O atraso contrariou resolução do setor
de seguros, que definiu em 30 dias o prazo máximo para tal
liquidação
A demora injustificada na liquidação
de sinistro fere o pacto de boa-fé e lealdade que deve existir
entre as companhias de seguros e os segurados, o que permite
reparação na esfera extrapatrimonial. Por isso, a 5ª Câmara Cível
do Tribunal de Justiça do Rio Grande do Sul reformou sentença que
negou dano moral pleiteado em decorrência do atraso de um ano no
pagamento de um seguro de vida.
O atraso também contrariou resolução
do setor de seguros, que definiu em 30 dias o prazo máximo para tal
liquidação. Com a decisão judicial, a viúva do empresário segurado
receberá R$ 10 mil.
No primeiro grau, a juíza Maria
Beatriz Londero Madeira, da 2ª Vara da Comarca de Venâncio Aires,
julgou improcedente o pedido da viúva, por não vislumbrar a prática
de nenhum ato ilícito por parte da seguradora. Afirmou que, em se
tratando de responsabilidade civil contratual, tal ocorreria se
houvesse descumprimento do contrato, como prevê o artigo 389 do
Código Civil.
Conforme a julgadora, a demora para o
pagamento tinha motivo certo: a seguradora precisava analisar a
questão sob o ponto de vista administrativo, pois havia dúvidas
sobre doença preexistente do segurado. Sem dirimir essa questão na
esfera administrativa, não seria possível fazer o pagamento
integral à viúva beneficiária. Assim, a seguradora agiu no
exercício regular de seu direito.
‘‘Ainda que tenha ocorrido a demora de
um ano (pedido de pagamento em 21.09.2005 e autorização de
pagamento em 22.08.2006), a verdade é que a questão que a
seguradora procurava dirimir, ainda que não se mostrasse adequada
aos olhos do beneficiário, fazia-se necessária de acordo com as
normas internas a que está submetida. Não se pode dizer que cometeu
ato ilícito. Reconhecer a prática de ilícito nessas circunstâncias
implicaria negar à seguradora o direito de discutir a ocorrência,
ou não, do risco assumido’’, justificou. Em face dessa decisão, a
seguradora apelou ao TJ-RS.
Resolução do CNSP
O relator da apelação, desembargador
Jorge Luiz Lopes do Canto, reformou a sentença por entender que o
‘‘retardo injustificado’’ no pagamento indenizatório dá lastro ao
pedido de reparação moral. Assim, em que pese a demandada ter
efetuado o pagamento do capital segurado, assumiu os riscos
decorrentes do atraso na liquidação do sinistro. Afinal, o artigo
50, parágrafo 1º, da Resolução 117/2004, do Conselho Nacional dos
Seguros Privados (CNSP) diz que a liquidação deve ser feita em 30
dias.
Para o desembargador, a contratação do
seguro se dá com base no princípio da boa-fé, sendo indispensável a
confiança mútua. Ou seja, ambas as partes devem ter segurança de
que haverá o cumprimento do pactuado. Assim, pontuou, a parte que
contrata um seguro nutre a justa expectativa de estar assegurada a
sua tranquilidade na hipótese de ocorrer o evento danoso, esperando
o rápido e justo ressarcimento da perda havida.

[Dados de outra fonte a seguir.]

(* ===== verification/Accounting.v ===== *)
(** * The books of the protection service (NFR-5, FR-17)

    The counters and the breaker change together: one run, one submission at most, and the
    submission is entered exactly once as restored or reverted. *)
From S2P Require Import Prelude PyFloat Config State InFlight Breaker Observability Models.
From S2P Require Import Risk Events Io Logic World Api Monitor Pipeline Simulator Service.

Definition tally (w : World) : Z * Z * Z * CircuitBreaker :=
  (counter_get (w_counters w) C_SUBMITTED, counter_get (w_counters w) C_RESTORED,
   counter_get (w_counters w) C_REVERTED, w_breaker w).

Definition same_tally (w w' : World) : Prop := tally w' = tally w.

#[global] Instance same_tally_preorder : PreOrder same_tally.
Proof. split; unfold same_tally; [done|]. intros ??? H1 H2. congruence. Qed.

(** One restored, or one failed, submission entered in the books. *)
Definition restored_once (w w' : World) : Prop :=
  let '(s, a, f, b) := tally w in tally w' = (s + 1, a + 1, f, record_success b).

Definition reverted_once (w w' : World) : Prop :=
  let '(s, a, f, b) := tally w in tally w' = (s + 1, a, f + 1, record_failure b).

Definition accounted (w w' : World) (rep : ProtectResponse) : Prop :=
  (same_tally w w' ∧ resp_submitted rep = false) ∨
  (restored_once w w' ∧ resp_submitted rep = true) ∨
  (reverted_once w w' ∧ resp_submitted rep = false).

Lemma tally_inc w n :
  tally (set_counters (counter_inc (w_counters w) n 1) w) =
    let '(s, a, f, b) := tally w in
    (s + (if decide (C_SUBMITTED = n) then 1 else 0),
     a + (if decide (C_RESTORED = n) then 1 else 0),
     f + (if decide (C_REVERTED = n) then 1 else 0), b).
Proof. unfold tally. cbn [w_counters w_breaker set_counters]. by rewrite !counter_get_inc. Qed.

Lemma tally_set_state w b s : tally (set_states (dset (w_states w) b s) w) = tally w.
Proof. done. Qed.

Lemma tally_set_inflight w i : tally (set_inflight i w) = tally w.
Proof. done. Qed.

Lemma tally_success w :
  tally (set_breaker (record_success (w_breaker w)) w) =
    let '(s, a, f, b) := tally w in (s, a, f, record_success b).
Proof. done. Qed.

Lemma tally_failure w :
  tally (set_breaker (record_failure (w_breaker w)) w) =
    let '(s, a, f, b) := tally w in (s, a, f, record_failure b).
Proof. done. Qed.

(** Entering one result, after the submission itself was counted. *)
Ltac enter_result He :=
  repeat first
    [ rewrite tally_set_inflight | rewrite tally_set_state | rewrite tally_success
    | rewrite tally_failure | rewrite tally_inc ];
  rewrite He; match goal with |- context [tally ?w] => destruct (tally w) as [[[? ?] ?] ?] end;
  rewrite ?decide_False by done; rewrite ?decide_True by done; rewrite ?Z.add_0_r; done.

Section accounting.
Context {D : ProtectionDeps} {DL : ProtectionDepsLaws D}.

(** Programs that leave the books alone. *)
Definition off_books {A} (q : prog A) : Prop := ∀ w, guar same_tally (λ _, True) q w.

Lemma reads_off {A} (q : prog A) : reads q → off_books q.
Proof.
  intros Hq w. eapply guar_mono; [|done|apply Hq]. intros w1 w2 Hs.
  unfold same_service, service_view in Hs. simplify_eq. unfold same_tally, tally. congruence.
Qed.

Lemma modify_off f : (∀ w, same_tally w (f w)) → off_books (modify f).
Proof. intros Hf w. by apply guar_modify. Qed.

Lemma set_state_off b s : off_books (set_state b s).
Proof. by apply modify_off. Qed.

Lemma inc_off n :
  n ≠ C_SUBMITTED → n ≠ C_RESTORED → n ≠ C_REVERTED → off_books (inc n).
Proof.
  intros ???. apply modify_off. intros w. unfold same_tally. rewrite tally_inc.
  destruct (tally w) as [[[s a] f] b]. rewrite !decide_False by done. by rewrite !Z.add_0_r.
Qed.

Lemma bind_off {A B} (q : prog A) (f : A → prog B) :
  off_books q → (∀ a, off_books (f a)) → off_books (a ← q; f a).
Proof. intros Hq Hf w. apply guar_bind; [apply Hq|]. intros. apply Hf. Qed.

Lemma ret_off {A} (a : A) : off_books (Ret a).
Proof. by intros w. Qed.

Lemma gets_off {A} (f : World → A) : off_books (gets f).
Proof. by intros w. Qed.

Lemma can_start_off b : off_books (inflight_can_start b).
Proof. apply reads_off. unfold inflight_can_start. reads_auto. Qed.

Lemma off_exec {A} (q : prog A) w tr r w' : off_books q → seq_exec q w tr r w' → same_tally w w'.
Proof.
  intros Hq He. apply (guar_exec same_tally (λ _, True) q w tr r w'); [|apply Hq].
  eapply exec_rely_mono; [|exact He]. by intros ?? ->.
Qed.

(** The running claim: if it returns a reply, the books changed accordingly. *)
Definition books (w : World) (q : prog ProtectResponse) (w1 : World) : Prop :=
  seq_wp q (λ _ r w', ∀ rep, r = Ok rep → accounted w w' rep) w1.

Lemma books_bind {A} w w1 (q : prog A) f :
  same_tally w w1 → off_books q → (∀ a w2, same_tally w w2 → books w (f a) w2) →
  books w (a ← q; f a) w1.
Proof.
  intros Hw Hq Hf. unfold books. rewrite wp_bind. apply exec_wp. intros tr [a|e] w2 He; [|done].
  apply (Hf a w2). transitivity w1; [done|]. by eapply off_exec.
Qed.

Lemma books_ret w w1 rep : same_tally w w1 → resp_submitted rep = false → books w (Ret rep) w1.
Proof. intros ??. unfold books. rewrite wp_ret. intros ? [= <-]. by left. Qed.

Lemma guarded_submission_books sub b r w :
  off_books sub →
  seq_wp (guarded_submission sub b r)
    (λ _ o w', match o with
               | Ok (inl s) => if sub_status s =? 1 then restored_once w w' else reverted_once w w'
               | Ok (inr rep) => reverted_once w w' ∧ resp_submitted rep = false
               | Err _ => True
               end) w.
Proof.
  intros Hsub. unfold guarded_submission. rewrite wp_finally, wp_try_except, wp_bind.
  unfold submit_block. rewrite wp_bind, wp_set_state, wp_bind, wp_inc, wp_bind.
  set (w0 := set_counters _ _).
  assert (tally w0 = let '(s, a, f, br) := tally w in (s + 1, a, f, br)) as H0.
  { unfold w0. rewrite tally_inc, tally_set_state. destruct (tally w) as [[[s a] f] br].
    by rewrite !decide_True, !decide_False, !Z.add_0_r by done. }
  apply exec_wp. intros t [o|e] w1 He; apply off_exec in He; try done;
    unfold same_tally in He; rewrite H0 in He.
  - destruct (sub_status o =? 1) eqn:Eo.
    + rewrite wp_bind, wp_inc, wp_bind, wp_modify, wp_bind, wp_set_state, wp_ret, wp_ret.
      apply wp_release. intros tm. rewrite Eo. unfold restored_once. enter_result He.
    + rewrite wp_bind, wp_inc, wp_bind, wp_modify, wp_bind, wp_set_state, wp_bind, wp_gets, wp_bind.
      destruct (br_paused _); [rewrite wp_inc|]; rewrite wp_ret, wp_ret; [|rewrite wp_ret];
        apply wp_release; intros tm; rewrite Eo; unfold reverted_once; enter_result He.
  - destruct (is_Exception e); [|by apply wp_release].
    rewrite wp_bind. unfold submit_failed.
    rewrite wp_bind, wp_inc, wp_bind, wp_inc, wp_bind, wp_modify, wp_bind, wp_set_state, wp_bind,
      wp_gets, wp_bind.
    destruct (br_paused _); [rewrite wp_inc|]; rewrite wp_ret, wp_ret; [|rewrite wp_ret];
      apply wp_release; intros tm; (split; [|done]); unfold reverted_once; enter_result He.
Qed.

Lemma acquire_off b : off_books (inflight_acquire b).
Proof.
  apply bind_off; [apply can_start_off|]. intros []; cbn [negb]; [|apply ret_off].
  apply bind_off; [by apply reads_off, reads_await|]. intros t.
  apply bind_off; [by apply modify_off|intros; apply ret_off].
Qed.

Lemma inc_off_names n :
  n = ASSESSED ∨ n = C_DECLINED ∨ n = SIMULATED_OK ∨ n = SIMULATED_FAIL ∨
  n = DOUBLE_SUBMIT_BLOCKED ∨ n = BREAKER_BLOCKED → off_books (inc n).
Proof. intros Hn. apply inc_off; destruct_or!; by subst. Qed.

(** A refusal is not a submission. *)
Lemma refusal_books w w1 (q : prog unit) (s : prog PositionState) b a m :
  same_tally w w1 → off_books q → off_books s →
  books w (_ ← q; st ← s; Ret (refused b st a m)) w1.
Proof.
  intros Hw Hq Hs. apply books_bind; [done..|]. intros _ w2 Hw2.
  apply books_bind; [done..|]. intros st w3 Hw3. by apply books_ret.
Qed.

Lemma decline_books w w1 b a m n :
  same_tally w w1 → off_books (inc n) →
  books w (_ ← set_state b DECLINED; _ ← inc n; Ret (refused b DECLINED a m)) w1.
Proof.
  intros Hw Hn. apply books_bind; [done|apply set_state_off|]. intros _ w2 Hw2.
  apply books_bind; [done..|]. intros _ w3 Hw3. by apply books_ret.
Qed.

Lemma ready_books w w1 b a m :
  same_tally w w1 → books w (_ ← set_state b READY; Ret (refused b READY a m)) w1.
Proof.
  intros Hw. apply books_bind; [done|apply set_state_off|]. intros _ w2 Hw2. by apply books_ret.
Qed.

Lemma tally_transfer w w1 w' :
  same_tally w w1 →
  (restored_once w1 w' → restored_once w w') ∧ (reverted_once w1 w' → reverted_once w w').
Proof. unfold same_tally, restored_once, reverted_once. by intros ->. Qed.

Lemma submit_phase_books g p s pl sim resp w w1 :
  dep_submit = Some g → same_tally w w1 → books w (submit_phase g p s pl sim resp) w1.
Proof.
  intros Hg Hw. unfold submit_phase. apply books_bind; [done|apply acquire_off|].
  intros [] w2 Hw2; cbn [negb].
  - unfold books. rewrite wp_bind. eapply wp_mono; [|apply guarded_submission_books].
    2:{ intros w3. eapply guar_mono; [|done|by apply dep_submit_same].
        intros u v Hs. unfold same_service, service_view in Hs. simplify_eq.
        unfold same_tally, tally. congruence. }
    intros tr [[o|rep]|e] w3 Ho; [| |done].
    + rewrite wp_bind, wp_gets. destruct (dget _ _); [|done]. rewrite wp_ret.
      intros ? [= <-]. right. destruct (tally_transfer w w2 w3 Hw2).
      cbn [resp_submitted submitted_reply].
      destruct (sub_status o =? 1); [left|right]; auto.
    + rewrite wp_ret. intros ? [= <-]. right; right. destruct Ho.
      destruct (tally_transfer w w2 w3 Hw2). auto.
  - apply refusal_books; [done|by apply inc_off_names; auto 7|apply gets_off].
Qed.

Lemma rescue_phase_books p s pl resp w w1 :
  same_tally w w1 → books w (rescue_phase p s pl resp) w1.
Proof.
  pose proof submit_phase_books as Hphase. pose proof dep_simulate_reads as Hsim.
  intros Hw. unfold rescue_phase. destruct dep_simulate as [f|]; [|by apply ready_books].
  apply books_bind; [done| |].
  { destruct (_ && _); [apply reads_off, dep_demo_signature_reads|apply ret_off]. }
  intros sig w2 Hw2. apply books_bind; [done|by apply reads_off, Hsim|].
  intros [sim pl'] w3 Hw3. destruct (negb _).
  - apply decline_books; [done|apply inc_off_names; auto 7].
  - apply books_bind; [done|apply inc_off_names; auto 7|]. intros _ w4 Hw4.
    destruct dep_submit as [g|]; [by apply Hphase|by apply ready_books].
Qed.

Lemma protect_books p s w : books w (protect p s) w.
Proof.
  unfold protect. apply books_bind; [done|apply bind_off; [|intros _]; by apply modify_off|].
  intros _ w1 Hw1. apply books_bind; [done|apply gets_off|]. intros br w2 Hw2.
  destruct (negb _); [apply refusal_books; [done|apply inc_off_names; auto 7|apply gets_off]|].
  apply books_bind; [done|apply can_start_off|]. intros can w3 Hw3.
  destruct (negb _); [apply refusal_books; [done|apply inc_off_names; auto 7|apply gets_off]|].
  apply books_bind; [done|apply set_state_off|]. intros _ w4 Hw4.
  apply books_bind; [done| |].
  { destruct (rp_allowed_collaterals p); [apply ret_off|apply reads_off, dep_sigma_for_reads]. }
  intros sigma w5 Hw5. apply books_bind; [done|apply reads_off, dep_evaluate_reads|].
  intros [resp pl] w6 Hw6. apply books_bind; [done|apply inc_off_names; auto 7|]. intros _ w7 Hw7.
  destruct pl as [pl|]; [|apply decline_books; [done|apply inc_off_names; auto 7]].
  destruct (negb _); [apply decline_books; [done|apply inc_off_names; auto 7]|].
  by apply rescue_phase_books.
Qed.
End accounting.

(** ** Claims *)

O magistrado destacou que a seguradora
tem obrigação de prestar toda a assistência para a cobertura do
risco contratado, pois já recebeu a contrapartida do cliente e tem
capacidade suficiente para arcar com as despesas garantidas de
acordo com os riscos previstos e capital formado. Com isso, não
pode, no momento de proceder à liquidação, criar dificuldades para
se locupletar com a demora no cumprimento do contrato.
‘‘Dessa forma, é fato notório o abalo
psicológico que sofre o usuário do seguro ante o descumprimento da
obrigação pela seguradora em tempo hábil, situação que afeta o
equilíbrio psicológico do indivíduo e caracteriza o dever de
indenizar, pois ultrapassado o mero dissabor no trato das relações
sociais, importando em desrespeito ao princípio da dignidade humana
e, como tal, atingindo os direitos à personalidade do qual integra
este’’, afirmou o relator, que arbitrou em R$ 10 mil o valor da
indenização. O acórdão foi lavrado na sessão de 29 de março.